▶ About this exercise
Using the records that follow, copy every line containing the word "Fixpoint".

[Saved entries]
+++++

Lemma serverAuthenticate_runs flags key c version attempts : forall w,
  runs (serverAuthenticate (newServerConfig flags key) c version attempts) w
       (Returned tt
          (emit (map (fun a => OLog (auth_record (conn_metadata c version a)
                                                (att_password a))) attempts) w)).
Proof.
  induction attempts as [|a rest IH]; intros w; simpl.
  - rewrite emit_nil. apply runs_ret.
  - eapply runs_bind; [apply passwordCallback_runs|].
    specialize (IH (emit [OLog (auth_record (conn_metadata c version a) (att_password a))] w)).
    rewrite emit_emit in IH. exact IH.
Qed.

Lemma ssh_NewServerConn_runs flags key c w :
  runs (ssh_NewServerConn c (newServerConfig flags key)) w
       (Returned (hs_result (client w c)) (emit (auth_obs c (client w c)) w)).
Proof.
  unfold ssh_NewServerConn.
  eapply runs_bind; [apply runs_trigger; reflexivity|].
  eapply runs_bind; [apply serverAuthenticate_runs|].
  apply runs_ret.
Qed.

Lemma range_runs conn closes : forall items w,
  runs (range (mkChan items closes)
              (fun newChannel => trigger (Go (go_channel_Handle (RemoteAddr conn) newChannel))))
       w
       (after_stream (mkChan items closes) (emit (channel_tasks conn items) w)).
Proof.
  unfold range, after_stream.
  induction items as [|ch rest IH]; intros w; simpl.
  - rewrite emit_nil. destruct closes.
    + apply runs_iter_done.
      eapply runs_bind; [apply runs_trigger; reflexivity|]. apply runs_ret.
    + apply runs_iter_blocked.
      apply runs_bind_blocked. apply runs_vis_block. reflexivity.
  - eapply runs_iter_again.
    + eapply runs_bind; [apply runs_trigger; reflexivity|].
      eapply runs_bind; [apply runs_trigger; reflexivity|].
      apply runs_ret.
    + simpl. specialize (IH (emit [OGo (go_channel_Handle (RemoteAddr conn) ch)] w)).
      rewrite emit_emit in IH. simpl in IH. exact IH.
Qed.

Lemma handleConn_runs flags key conn w :
  runs (handleConn (newServerConfig flags key) conn) w
       (handleConn_outcome conn (client w conn) w).
Proof.
  unfold handleConn, handleConn_outcome, defer.
  pose proof (ssh_NewServerConn_runs flags key conn w) as Hhs.
  destruct (hs_result (client w conn)) as [est|err].
  - destruct est as [[items closes] reqs]. simpl.
    pose proof (range_runs conn closes items
                  (emit (auth_obs conn (client w conn)
                           ++ [OLog (established_record conn);
                               OGo (request_task conn (mkEstablished (mkChan items closes) reqs))])
                        w)) as Hrange.
    unfold after_stream in Hrange. simpl in Hrange. rewrite emit_emit in Hrange.
    destruct closes.
    + eapply runs_bind.
      * eapply runs_bind; [exact Hhs|].
        eapply runs_bind; [apply runs_trigger; reflexivity|].
        eapply runs_bind; [apply runs_trigger; reflexivity|].
        rewrite !emit_emit.
        eapply runs_bind; [exact Hrange|].
        apply runs_trigger. reflexivity.
      * eapply runs_bind; [apply runs_trigger; reflexivity|].
        simpl. rewrite !emit_emit. same_world.
    + apply runs_bind_blocked.
      eapply runs_bind; [exact Hhs|].
      eapply runs_bind; [apply runs_trigger; reflexivity|].
      eapply runs_bind; [apply runs_trigger; reflexivity|].
      rewrite !emit_emit.
      apply runs_bind_blocked.
      eapply runs_same; [exact Hrange|]. same_world.
  - eapply runs_bind.
    + eapply runs_bind; [exact Hhs|]. apply runs_trigger. reflexivity.
    + eapply runs_bind; [apply runs_trigger; reflexivity|].
      simpl. rewrite !emit_emit. same_world.
Qed.
(** * CloudWatch metric ingestion ([cloudwatch/cloudWatchMetrics.py])

    A shallow embedding of the ingestion pipeline of the script: the
    window planner ([calculateIntervalBetweenQueries] and the cursor of
    [runHistorical]), the fetcher ([queryMetricRecords]), the transposer
    ([transposeMetrics]) and the two scheduler loops ([runHistorical],
    [runRealtime]), followed by the properties established about them.
    The rest of the script ([JOB_CONFIG], [createJob], [main]) and the
    listing of a job's records ([printJobRecords.py]) are embedded after
    them, and their properties close the development.

    Conventions of the embedding.
    - A [datetime] is an instant, counted in microseconds since the Unix
      epoch (the resolution of Python's [datetime]); every datetime the
      script compares or subtracts is tagged UTC, and a naive datetime is
      represented by the instant it denotes when read as UTC, which is what
      [replaceTimezoneWithUtc] makes of it.  The year range 1..9999 of
      Python's [datetime] is not modelled.
    - A [timedelta] is a signed number of microseconds.
    - A Python [dict] with string keys is a [gmap string _]; Python compares
      dicts by their key/value pairs, which is equality of [gmap]s.
    - A metric value is a number the script only stores and passes on; it is
      carried as an integer.
    - A raised exception is the left injection of a sum. *)

From Stdlib Require Import ZArith String Ascii List Lia.
From stdpp Require Import base option list gmap strings pretty sorting.

Local Open Scope string_scope.
Local Open Scope list_scope.
Local Open Scope Z_scope.

(** ** Dates and durations *)

Abbreviation datetime := Z (only parsing).
Abbreviation timedelta := Z (only parsing).
Abbreviation number := Z (only parsing).

(** [timedelta(seconds = s)] *)
Definition timedelta_seconds (s : Z) : timedelta := s * 1000000.

(** [td.seconds]: the seconds field of the normalised triple
    (days, seconds, microseconds), with [0 <= seconds < 86400]. *)
Definition td_seconds (td : timedelta) : Z := (td / 1000000) mod 86400.

(** [td.days] *)
Definition td_days (td : timedelta) : Z := td / 1000000 / 86400.

(** [td.total_seconds()], rounded down to whole seconds. *)
Definition td_total_seconds_floor (td : timedelta) : Z := td / 1000000.

(** [datetime.fromtimestamp(0, UTC())] *)
Definition epoch : datetime := 0.

(** [replaceTimezoneWithUtc(date)]: the fields are kept and the zone is set
    to UTC, so the instant read as UTC is unchanged. *)
Definition replaceTimezoneWithUtc (date : datetime) : datetime := date.

(** Decimal digits, zero padded on the left to [width] characters. *)
Definition digit (n : Z) : ascii := ascii_of_nat (48 + Z.to_nat (n mod 10)).

Fixpoint zfill (width : nat) (n : Z) : string :=
  match width with
  | O => EmptyString
  | S w => zfill w (n / 10) +:+ String (digit n) EmptyString
  end.

(** The proleptic Gregorian date (year, month, day) of a day number counted
    from 1970-01-01. *)
Definition civil_from_days (days : Z) : Z * Z * Z :=
  let z := days + 719468 in
  let era := z / 146097 in
  let doe := z - era * 146097 in
  let yoe := (doe - doe / 1460 + doe / 36524 - doe / 146096) / 365 in
  let doy := doe - (365 * yoe + yoe / 4 - yoe / 100) in
  let mp := (5 * doy + 2) / 153 in
  let d := doy - (153 * mp + 2) / 5 + 1 in
  let m := if mp <? 10 then mp + 3 else mp - 9 in
  let y := yoe + era * 400 + (if m <=? 2 then 1 else 0) in
  (y, m, d).

(** [dt.isoformat()] of a UTC datetime: [YYYY-MM-DDTHH:MM:SS+00:00], with
    [.ffffff] after the seconds when the microsecond field is not zero. *)
Definition isoformat (dt : datetime) : string :=
  let days := dt / 86400000000 in
  let rest := dt mod 86400000000 in
  let secs := rest / 1000000 in
  let micro := rest mod 1000000 in
  let '(y, m, d) := civil_from_days days in
  zfill 4 y +:+ "-" +:+ zfill 2 m +:+ "-" +:+ zfill 2 d +:+ "T" +:+
  zfill 2 (secs / 3600) +:+ ":" +:+ zfill 2 (secs / 60 mod 60) +:+ ":" +:+
  zfill 2 (secs mod 60) +:+
  (if micro =? 0 then EmptyString else "." +:+ zfill 6 micro) +:+ "+00:00".

(** [str(n)] of an integer. *)
Definition str_int (n : Z) : string := pretty n.

(** ** Exceptions *)

Inductive exn : Type :=
| BotoServerError (error : string)
| TypeError
| IndexError.

Abbreviation result A := (exn + A)%type (only parsing).

#[global] Instance exn_eq_dec : EqDecision exn.
Proof. solve_decision. Defined.

(** ** Module constants *)

Definition UPDATE_INTERVAL : Z := 300.
Definition REPORTING_INTERVAL : Z := 60.
Definition DELAY : Z := 600.
Definition MAX_DATAPOINTS_PER_QUERY : Z := 1440.

(** ** Data model *)

(** [class MetricRecord] *)
Record MetricRecord : Type := mkMetricRecord {
  timestamp : datetime;
  instance : string;
  metric_name : string;
  metric_value : number
}.

#[global] Instance MetricRecord_eq_dec : EqDecision MetricRecord.
Proof. solve_decision. Defined.

(** The values a composite record holds: the two fixed fields are strings,
    a metric field is a number. *)
Inductive Value : Type :=
| VStr (s : string)
| VNum (x : number).

#[global] Instance Value_eq_dec : EqDecision Value.
Proof. solve_decision. Defined.

(** The [dict] built by [transposeMetrics] for one time period. *)
Abbreviation CompositeRecord := (gmap string Value) (only parsing).

(** ** WindowPlanner *)

(** [calculateIntervalBetweenQueries(reporting_interval)] *)
Definition calculateIntervalBetweenQueries (reporting_interval : Z) : timedelta :=
  timedelta_seconds (MAX_DATAPOINTS_PER_QUERY * reporting_interval).

(** ** RecordTransposer *)

(** The local variables of [transposeMetrics]. *)
Record TransposeState : Type := mkTransposeState {
  tranposed_metrics : list CompositeRecord;
  current_record : option CompositeRecord;
  current_time : datetime
}.

#[global] Instance TransposeState_eq_dec : EqDecision TransposeState.
Proof. solve_decision. Defined.

Definition transposeInit : TransposeState :=
  {| tranposed_metrics := []; current_record := None; current_time := epoch |}.

(** The record opened for an observation: [dict()] with the two fixed
    fields assigned. *)
Definition openRecord (metric : MetricRecord) : CompositeRecord :=
  <["instance" := VStr (instance metric)]>
    (<["timestamp" := VStr (isoformat (timestamp metric))]> ∅).

(** [current_record[metric.metric_name] = metric.metric_value] *)
Definition assign (r : CompositeRecord) (metric : MetricRecord) : CompositeRecord :=
  <[metric_name metric := VNum (metric_value metric)]> r.

(** The [if current_time < metric.timestamp] block of the loop body. *)
Definition transposeOpen (st : TransposeState) (metric : MetricRecord) : TransposeState :=
  if current_time st <? timestamp metric then
    {| tranposed_metrics :=
         match current_record st with
         | Some r => tranposed_metrics st ++ [r]
         | None => tranposed_metrics st
         end;
       current_record := Some (openRecord metric);
       current_time := timestamp metric |}
  else st.

(** One iteration of [for metric in metrics].  The assignment
    [current_record[metric.metric_name] = ...] raises [TypeError] when
    [current_record] is still [None]. *)
Definition transposeStep (st : TransposeState) (metric : MetricRecord) : result TransposeState :=
  let st1 := transposeOpen st metric in
  match current_record st1 with
  | None => inl TypeError
  | Some r =>
      inr {| tranposed_metrics := tranposed_metrics st1;
             current_record := Some (assign r metric);
             current_time := current_time st1 |}
  end.

Fixpoint transposeLoop (st : TransposeState) (metrics : list MetricRecord) : result TransposeState :=
  match metrics with
  | [] => inr st
  | metric :: rest =>
      match transposeStep st metric with
      | inl e => inl e
      | inr st' => transposeLoop st' rest
      end
  end.

(** [transposeMetrics(metrics)]: the value returned is [tranposed_metrics]
    as the loop leaves it. *)
Definition transposeMetrics (metrics : list MetricRecord) : result (list CompositeRecord) :=
  match transposeLoop transposeInit metrics with
  | inl e => inl e
  | inr st => inr (tranposed_metrics st)
  end.

(** The records the loop has built when it ends: those appended to
    [tranposed_metrics], then the one still held in [current_record]. *)
Definition recordsBuilt (st : TransposeState) : list CompositeRecord :=
  tranposed_metrics st ++ option_list (current_record st).

(** *** The observations behind each record

    The same loop, keeping for every record the observations written into
    it instead of the dict: a group is the observation that opened the
    record and those assigned to it afterwards, in input order. *)
Abbreviation Group := (MetricRecord * list MetricRecord)%type (only parsing).

Definition members (g : Group) : list MetricRecord := fst g :: snd g.

(** The instant of the observation that opened the group. *)
Definition groupTime (g : Group) : datetime := timestamp (fst g).

(** The dict the loop builds from a group. *)
Definition recordOf (g : Group) : CompositeRecord :=
  foldl assign (openRecord (fst g)) (members g).

(** The loop once a record is open: [closed] are the groups already
    appended, [g] is the open one. *)
Fixpoint groupLoop (closed : list Group) (g : Group) (metrics : list MetricRecord)
    : list Group * Group :=
  match metrics with
  | [] => (closed, g)
  | metric :: rest =>
      if timestamp (fst g) <? timestamp metric
      then groupLoop (closed ++ [g]) (metric, []) rest
      else groupLoop closed (fst g, snd g ++ [metric]) rest
  end.

(** The groups of the records appended to the result, and the group of the
    record left open. *)
Definition transposeGroups (metrics : list MetricRecord)
    : result (list Group * option Group) :=
  match metrics with
  | [] => inr ([], None)
  | metric :: rest =>
      if epoch <? timestamp metric
      then let '(closed, g) := groupLoop [] (metric, []) rest in inr (closed, Some g)
      else inl TypeError
  end.

(** The loop state a pair of groups stands for. *)
Definition stateOfGroups (gs : list Group * option Group) : TransposeState :=
  {| tranposed_metrics := recordOf <$> fst gs;
     current_record := recordOf <$> snd gs;
     current_time := from_option (fun g => timestamp (fst g)) epoch (snd gs) |}.

(** *** Vocabulary of the transposer's properties *)

(** The input is ordered by timestamp, ascending. *)
Definition sorted_by_timestamp (metrics : list MetricRecord) : Prop :=
  Sorted Z.le (timestamp <$> metrics).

+++++

▶ Written response
Fixpoint zfill (width : nat) (n : Z) : string :=
Fixpoint transposeLoop (st : TransposeState) (metrics : list MetricRecord) : result TransposeState :=
Fixpoint groupLoop (closed : list Group) (g : Group) (metrics : list MetricRecord)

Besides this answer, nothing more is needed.